Using Apache Spark in the Cloud—A Devops Perspective

Download Slides

Toon is a leading brand in the European smart energy market, currently expanding internationally, providing energy usage insights, eco-friendly energy management and smart thermostat use for the connected home. As value added services become ever more relevant in this market, we have the need to ensure that we can easily and safely on-board new tenants into our data platform. In this talk we’re going to guide you across a less discussed side of using Spark in production – devops. We will speak about our journey from an on-premise cluster to a managed solution in the cloud. A lot of moving parts were involved: ETL flows, data sharing with 3rd parties and data migration to the new environment. Add to this the need to have a multi-tenant environment, revamp our toolset and deploy a live public facing service. It’s possible to find a lot of great examples of how Spark is used for data-science purposes.
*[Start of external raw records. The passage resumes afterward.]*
Lemma xpath_waited_failed py float_str xp visible timeout sleep r d :
  xpath_waited py float_str xp visible timeout sleep r d ->
  xpath_failed py float_str xp timeout sleep r d.
Proof.
  intros [start H] x Hx.
  destruct (Py.to_float timeout) as [t |] eqn:Et.
  - cbv zeta in H. destruct H as [d1 [n1 [end1 [Hph H]]]].
    destruct (exist_phase_queries _ _ _ _ _ _ Hph) as [Hn1 Hs1].
    destruct end1 as [e | |].
    + destruct visible.
      * destruct H as [d2 [n2 [end2 [Hv [-> Hr]]]]].
        destruct (visible_phase_queries _ _ _ _ _ _ Hv) as [Hn2 [Hs2 Hf2]].
        destruct end2 as [e2 | |]; rewrite Hr in Hx;
          [discriminate | |]; inversion Hx; subst x.
        -- right. left.
           cbn [filter is_query is_xpath_query is_displayed_query orb is_selected].
           rewrite !filter_app, length_app, Hn1, Hn2, Hs2, app_nil_r. auto.
        -- right. right. left. destruct Hf2 as [Hneg [pre [last [-> [Hl Hpre]]]]].
           split; [reflexivity |]. split; [exact Hneg |].
           exists (Ev Clock start :: d1 ++ pre)%list, last.
           split; [cbn [app]; rewrite app_assoc; reflexivity |]. split; [exact Hl |].
           cbn [forallb failed_query negb andb].
           rewrite not_failed_app, (exist_phase_clean _ _ _ _ _ _ Hph Hneg), Hpre.
           reflexivity.
      * destruct H as [_ ->]. discriminate.
    + destruct H as [-> Hr]. rewrite Hr in Hx. inversion Hx; subst x.
      left.
      cbn [filter is_query is_xpath_query is_displayed_query orb is_selected].
      rewrite Hn1. auto.
    + destruct H as [-> Hr]. rewrite Hr in Hx. inversion Hx; subst x.
      right. right. left. destruct Hs1 as [Hneg [pre [last [-> [Hl Hpre]]]]].
      split; [reflexivity |]. split; [exact Hneg |].
      exists (Ev Clock start :: pre), last.
      split; [reflexivity |]. split; [exact Hl |].
      cbn [forallb failed_query negb andb]. exact Hpre.
  - destruct H as [-> Hr]. rewrite Hr in Hx. inversion Hx; subst x.
    right. right. right. split; [reflexivity |]. split; [reflexivity |].
    exists start. reflexivity.
Qed.



(** The run of the witness: the button is not there at the first
    selection; after the default sleep of 250 ms it is, and it is returned
    without a look at its visibility. *)
Example xpath_wait_default_sleep :
  xpath_wait_call (Toy.handle Toy.form_page) Python3 Toy.float_str 9
    "//button" (Some false) None None Toy.start
  = Return 4%nat
      (mkWorld (Toy.mkState 1450 1)
         [Ev Clock (Toy.seconds 0); Ev Clock (Toy.seconds 400);
          Ev (FindElementByXpath "//button") (NoSuchElement "Unable to locate element");
          Ev (TimeSleep 250) tt; Ev Clock (Toy.seconds 1050);
          Ev (FindElementByXpath "//button") (Answer 4%nat)]).
Proof. vm_compute. reflexivity. Qed.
On the data engineering side, we need to deploy production services, ensure data is cleaned, secured and available, and keep the data-science teams happy. We’d like to share some of the options we took and some of the lessons learned from this (ongoing) transition.
Session hashtag: #EUde10

About Telmo Oliveira

As a data engineer on Toon (formerly Quby), Telmo has been helping his company and team transition from using an on-premise data centre to adopting a devops approach and ensuring that automated infrastructure is provisioned on the cloud. Before that he worked on the data engineering team from Sanoma, working on a platform to ingest and process data from dozens of different media outlets.